The Cranky Uncle app is a fun app (or web page, if you’d like to try it in any browser) that teaches about climate change skepticism, using the idea of a “cranky uncle” - someone, usually of an older generation, who’s been sucked in by climate change misinformation and disinformation propagated in many online and media outlets, and usually funded by the fossil fuel industry.
The app teaches about how to distinguish good sources of information from bad, and about logical fallacies, fake experts and conspiracy theories. Stuff which everybody should be aware of (but unfortunately aren’t).
Wildfires
As we’ve seen recently, events related to climate change really are on the rise. The latest wildfires in Hawaii have had a devastating effect there, and will cost billions of dollars to fix, not to mention the untold number of lives lost (the death toll currently stands at 115 people, but with 388 people listed as still unaccounted for).

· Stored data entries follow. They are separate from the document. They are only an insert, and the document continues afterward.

(** The table cleared by the memset. *)
Lemma filling_start p s1 s2 :
  keeps s s1 →
  objs s1 = <[to:=Object 1 0 false [] None (handle_table_data (new_table (Some p) (ht_count pt)))]> (objs s) →
  keeps s1 s2 →
  objs s2 = <[to:=Object 1 0 false [] None (handle_table_data (HandleTable (Some p) (ht_count pt) (-1) 0
               (replicate (Z.to_nat (ht_count pt)) (Slot None 0))))]> (objs s) →
  filling 0 [] s2.
Proof using Hs Hpto Hd Hno.
  intros Hk1 Hs1 Hk2 Hs2. pose proof (heap_table_ok _ _ _ _ _ (so_heap _ _ Hs) Hpto Hd) as Hpt.
  pose proof (tb_range pt Hpt) as Hrange.
  destruct (new_table_server_ok x s p Hs to (ht_count pt) s1) as [Hok1 Hsok1]; try done.
  set (tob1 := Object 1 0 false [] None (handle_table_data (new_table (Some p) (ht_count pt)))) in *.
  set (t2 := HandleTable (Some p) (ht_count pt) (-1) 0 (replicate (Z.to_nat (ht_count pt)) (Slot None 0))) in *.
  assert (objs s1 !! to = Some tob1) as Hto1 by by rewrite Hs1, lookup_insert_eq.
  assert (objs s2 = <[to:=ob_data (handle_table_data t2) tob1]> (objs s1)) as Hs2'.
  { by rewrite Hs1, insert_insert_eq. }
  assert (∀ n, omap slot_target (replicate n (Slot None 0)) = []) as Hnil by (by intros n; induction n).
  assert (table_ok t2) as Ht2.
  { split; simpl; rewrite ?length_replicate; try lia.
    - intros i q a _ Hl. by apply lookup_replicate in Hl as [[= <- _] _]. }
  split.
  - apply (server_ok_step (pin to x) _ s1); try done.
    + rewrite Hs2'. apply (retable_ok _ _ to tob1 (new_table (Some p) (ht_count pt))); try done.
      unfold table_targets. simpl. by rewrite Hnil, omap_uninit.
    + rewrite Hs2'. by apply (kinds_insert _ _ tob1).
  - by trans s1.
  - eexists _, t2. split_and!; [by rewrite Hs2, lookup_insert_eq|done..| |].
    + intros sl Hsl. apply elem_of_replicate in Hsl as [-> _]. by exists None, 0.
    + intros i. unfold chosen. rewrite bool_decide_eq_false_2 by apply not_elem_of_nil.
      apply entry_out. simpl. lia.
  - intros to' i Hne. unfold view, table_of. by rewrite Hs2, lookup_insert_ne.
  - intros o ob Ho. exists ob. rewrite Hs2, lookup_insert_ne by congruence. split_and!; [done..|lia].
Qed.
End copy_list.
Lemma pins_okb_sound s : heap_ok x (objs s) → pins_okb l s = true → server_ok x s.
Proof using Hx.
  intros Hh. unfold pins_okb. rewrite !andb_true_iff, !forallb_forall. intros [[Hg Hp] Ht].
  assert (∀ p pr, procs s !! p = Some pr → In (p, pr) (map_to_list (procs s))) as Hpin
    by (intros; by apply list_elem_of_In, elem_of_map_to_list).
  assert (∀ t th, threads s !! t = Some th → In (t, th) (map_to_list (threads s))) as Htin
    by (intros; by apply list_elem_of_In, elem_of_map_to_list).
  split; [done|..].
  - intros to [Hto|(p & pr & Hpr & Hto)]; apply pinnedb_kind.
    + by rewrite Hto in Hg.
    + specialize (Hp _ (Hpin p pr Hpr)). simpl in Hp. rewrite Hto, !andb_true_iff in Hp. apply Hp.
  - intros tk [(p & pr & Hpr & Htk)|(t & th & Hth & Htk)]; apply pinnedb_kind.
    + specialize (Hp _ (Hpin p pr Hpr)). simpl in Hp. rewrite Htk, !andb_true_iff in Hp. apply Hp.
    + specialize (Ht _ (Htin t th Hth)). simpl in Ht. rewrite Htk, !andb_true_iff in Ht. apply Ht.
  - intros p pr Hpr. specialize (Hp _ (Hpin p pr Hpr)). rewrite !andb_true_iff in Hp.
    apply pinnedb_opaque, Hp.
  - intros t th Hth. specialize (Ht _ (Htin t th Hth)). rewrite !andb_true_iff, bool_decide_eq_true in Ht.
    split; [apply pinnedb_opaque, Ht|apply Ht].
Qed.
End sound.

Lemma server_okb_sound l s : server_okb l s = true → server_ok (x_list l) s.
Proof. intros [Hh Hp]%andb_true_iff. by apply (pins_okb_sound l); [..|apply heap_okb_sound|]. Qed.

(** ** The server used by the witnesses

    Objects: 1 and 8 are processes, 2 a thread, 3 and 9 their handle tables, 4
    the token they share, 5 an event with its sync object 6, 7 the global table. *)

Definition demo_user : sid := Sid 1 [0; 0; 0; 0; 0; 5] [21; 1000].
Definition demo_token : token := Token [] [] demo_user.
Definition demo_opaque (k : positive) : obj_data :=
  opaque_data (OpaqueObject k (GenericMap 0x20000 0x20000 0x20000 0xf0000) None).

Definition demo_table (p : option pid) (es : list handle_slot) : handle_table :=
  let n := Z.of_nat (length es) in
  HandleTable p 32 (n - 1) n (es ++ replicate (32 - length es) Uninit).

Definition demo_entries : list handle_slot :=
  [Slot (Some 5%positive) 0x041f0003; Slot (Some 5%positive) 0x00100001; Slot (Some 5%positive) 0x081f0003].

Definition demo_acl : security_descriptor :=
  SecurityDescriptor (Some demo_user) (Some demo_user) (Some (Some [Ace 0 0 0x1f0003 demo_user])).

Definition demo_objs : gmap oid object := list_to_map [
  (1%positive, Object 1 0 false [] None (demo_opaque 1));
  (2%positive, Object 1 0 false [] None (demo_opaque 2));
  (3%positive, Object 1 0 false [] None (handle_table_data (demo_table (Some 1%positive) demo_entries)));
  (4%positive, Object 2 0 false [] None (token_data demo_token));
  (5%positive, Object 4 4 false [] (Some demo_acl) (event_data (Some 6%positive)));
  (6%positive, Object 1 0 false [] None (event_sync_data true false));
  (7%positive, Object 1 0 true [] None (handle_table_data (demo_table None [Slot (Some 5%positive) 0x00100000])));
  (8%positive, Object 1 0 false [] None (demo_opaque 1));
  (9%positive, Object 1 0 false [] None (handle_table_data (demo_table (Some 8%positive) [])))].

A friend pointed me to an article in a recent issue of Science Magazine, which discussed the wildfires in Australia back in 2019 and early 2020. I was in Melbourne at the time, visiting family, and I remember smelling the smoke in the air and seeing the clouds tinged with yellow, even from 100km away. Unfortunately, the article is behind a paywall, but there are some shocking statistics in the article. The wildfires themselves released huge amounts of CO2 into the atmosphere - around 715 Tg - that teragrams (or Megatonnes) - which is an amount equal to 80% of Australia’s annual combined CO2 emissions from all sources - whether annual fire burning or fossil fuel emissions. Wildfires, caused or exacerbated by climate change, themselves are now emitting huge amounts of CO2 leading to more climate change - a disastrous feedback loop.
The article additionally points to an estimated 429 premature deaths and over 3200 hospital admissions related to the fires. It really is shocking and sobering reading.